He was in love, very much in love; and it was a love which operating on an active, sanguine spirit, of more warmth than delicacy, made her affection appear of greater consequence because it was withheld, and determined him to have the glory, as well as the felicity, of forcing her to love him.

He would not despair: he would not desist. He had every well-grounded reason for solid attachment; he knew her to have all the worth that could justify the warmest hopes of lasting happiness with her; her conduct at this very time, by speaking the disinterestedness and delicacy of her character (qualities which he believed more rare indeed), was of a sort to heighten all his wishes and confirm all his resolutions.

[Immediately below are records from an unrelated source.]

(* ===== verification/AgentClient.v ===== *)
(** * The agent's connection: [pkg/agent/client.go], [client_impl.go]

    TunnelClient: Connect, Reconnect, Close, and the heartbeat goroutines. The
    connections live in a heap, because a connection that the client has let
    go of still has its goroutines; so do the heartbeats. Whether a dial
    succeeds, when timers fire and which case of a select is taken are
    arguments of the steps. *)

From Stdlib Require Import ZArith Lia SpecFloat.
From S2P Require Import Prelude Frame Window WriteQueue Stream Mux MuxInv MuxOps Backoff.

(** ** Data *)

Record ClientConfig := mkClientConfig {
  cc_RelayAddr : string;
  cc_ReconnectBackoff : Z;
  cc_MaxReconnectAttempts : Z;
  cc_HeartbeatInterval : Z;
  cc_HeartbeatTimeout : Z;
  cc_Services : list string
}.

Record ClientStatus := mkClientStatus {
  st_Connected : bool;
  st_RelayAddr : string;
  st_CustomerID : string;
  st_ConnectedAt : Z;
  st_StreamCount : Z;
  st_LastHeartbeat : Z
}.

(** A connection to the relay: its mux session, and whether the socket has been
    closed. *)
Record AgentConn := mkAgentConn { ac_mux : MuxSession; ac_closed : bool }.

(** A heartbeat goroutine: in its select, in Ping on a session with the channel
    it waits on, or returned; and whether its context is canceled. *)
Inductive HeartbeatPC := HBWait | HBPing (conn ch : nat) | HBDone.
Record Heartbeat := mkHeartbeat { hb_canceled : bool; hb_pc : HeartbeatPC }.

Record TunnelClient := mkClient {
  tc_config : ClientConfig;
  tc_backoff : BackoffConfig;
  tc_mux : option nat;                     (* the connection of c.mux *)
  tc_conn : option nat;                    (* the connection of c.conn *)
  tc_status : ClientStatus;
  tc_heartbeatStop : option nat;           (* the heartbeat it cancels *)
  tc_closed : bool;
  tc_disconnectCh : bool;                  (* chan struct{}, 1: a token is buffered *)
  tc_conns : gmap nat AgentConn;
  tc_heartbeats : gmap nat Heartbeat
}.

Definition set_connected (b : bool) (s : ClientStatus) : ClientStatus :=
  mkClientStatus b (st_RelayAddr s) (st_CustomerID s) (st_ConnectedAt s) (st_StreamCount s)
    (st_LastHeartbeat s).

(** [func NewClient(cfg ClientConfig, logger, opts) *TunnelClient] *)
Definition NewClient (cfg : ClientConfig) : TunnelClient :=
  let b := DefaultBackoffConfig in
  mkClient cfg
    (if bool_decide (cc_ReconnectBackoff cfg > 0)
     then mkBackoff (cc_ReconnectBackoff cfg) (MaxInterval b) (Multiplier b) (JitterFraction b) else b)
    None None (mkClientStatus false (cc_RelayAddr cfg) "" 0 0 0) None false false ∅ ∅.

(** [WithBackoffConfig] *)
Definition WithBackoffConfig (b : BackoffConfig) (c : TunnelClient) : TunnelClient :=
  mkClient (tc_config c) b (tc_mux c) (tc_conn c) (tc_status c) (tc_heartbeatStop c) (tc_closed c)
    (tc_disconnectCh c) (tc_conns c) (tc_heartbeats c).

Inductive ClientErr :=
| ErrClientClosed
| ErrDial
| ErrReconnectCanceled
| ErrExhausted (attempts : Z).

Definition set_conns (x : gmap nat AgentConn) (c : TunnelClient) : TunnelClient :=
  mkClient (tc_config c) (tc_backoff c) (tc_mux c) (tc_conn c) (tc_status c) (tc_heartbeatStop c)
    (tc_closed c) (tc_disconnectCh c) x (tc_heartbeats c).
Definition set_heartbeats (x : gmap nat Heartbeat) (c : TunnelClient) : TunnelClient :=
  mkClient (tc_config c) (tc_backoff c) (tc_mux c) (tc_conn c) (tc_status c) (tc_heartbeatStop c)
    (tc_closed c) (tc_disconnectCh c) (tc_conns c) x.
Definition set_disconnectCh (x : bool) (c : TunnelClient) : TunnelClient :=
  mkClient (tc_config c) (tc_backoff c) (tc_mux c) (tc_conn c) (tc_status c) (tc_heartbeatStop c)
    (tc_closed c) x (tc_conns c) (tc_heartbeats c).

(** ** Connecting *)

(** The MuxConfig of Connect. *)
Definition client_mux_config (cfg : ClientConfig) : MuxConfig :=
  mkMuxConfig 50 262144 1048576 (cc_HeartbeatInterval cfg) (cc_HeartbeatTimeout cfg) 60000000000.

(** The session of a new connection, with the service list sent on it. *)
Definition new_session (cfg : ClientConfig) : MuxSession :=
  let mux := NewMuxSession RoleAgent (client_mux_config cfg) in
  match cc_Services cfg with [] => mux | services => (SendServiceList mux services).1 end.

(** The test at the beginning of Connect. *)
Definition Connect_check (c : TunnelClient) : result ClientErr unit :=
  if tc_closed c then Err ErrClientClosed else Ok tt.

He knew not that he had a pre-engaged heart to attack. Of that he had no suspicion. He considered her rather as one who had never thought on the subject enough to be in danger; who had been guarded by youth, a youth of mind as lovely as of person; whose modesty had prevented her from understanding his attentions, and who was still overpowered by the suddenness of addresses so wholly unexpected, and the novelty of a situation which her fancy had never taken into account.

Must it not follow of course that when he was understood, he should succeed? He believed it fully. Love such as his, in a man like himself, must with perseverance secure a return, and at no great distance; and he had so much delight in the idea of obliging her to love him in a very short time, that her not loving him now was scarcely regretted. A little difficulty to be overcome was no evil to Henry Crawford. He rather derived spirit from it. He had been apt to gain hearts too easily. His situations was new and animating.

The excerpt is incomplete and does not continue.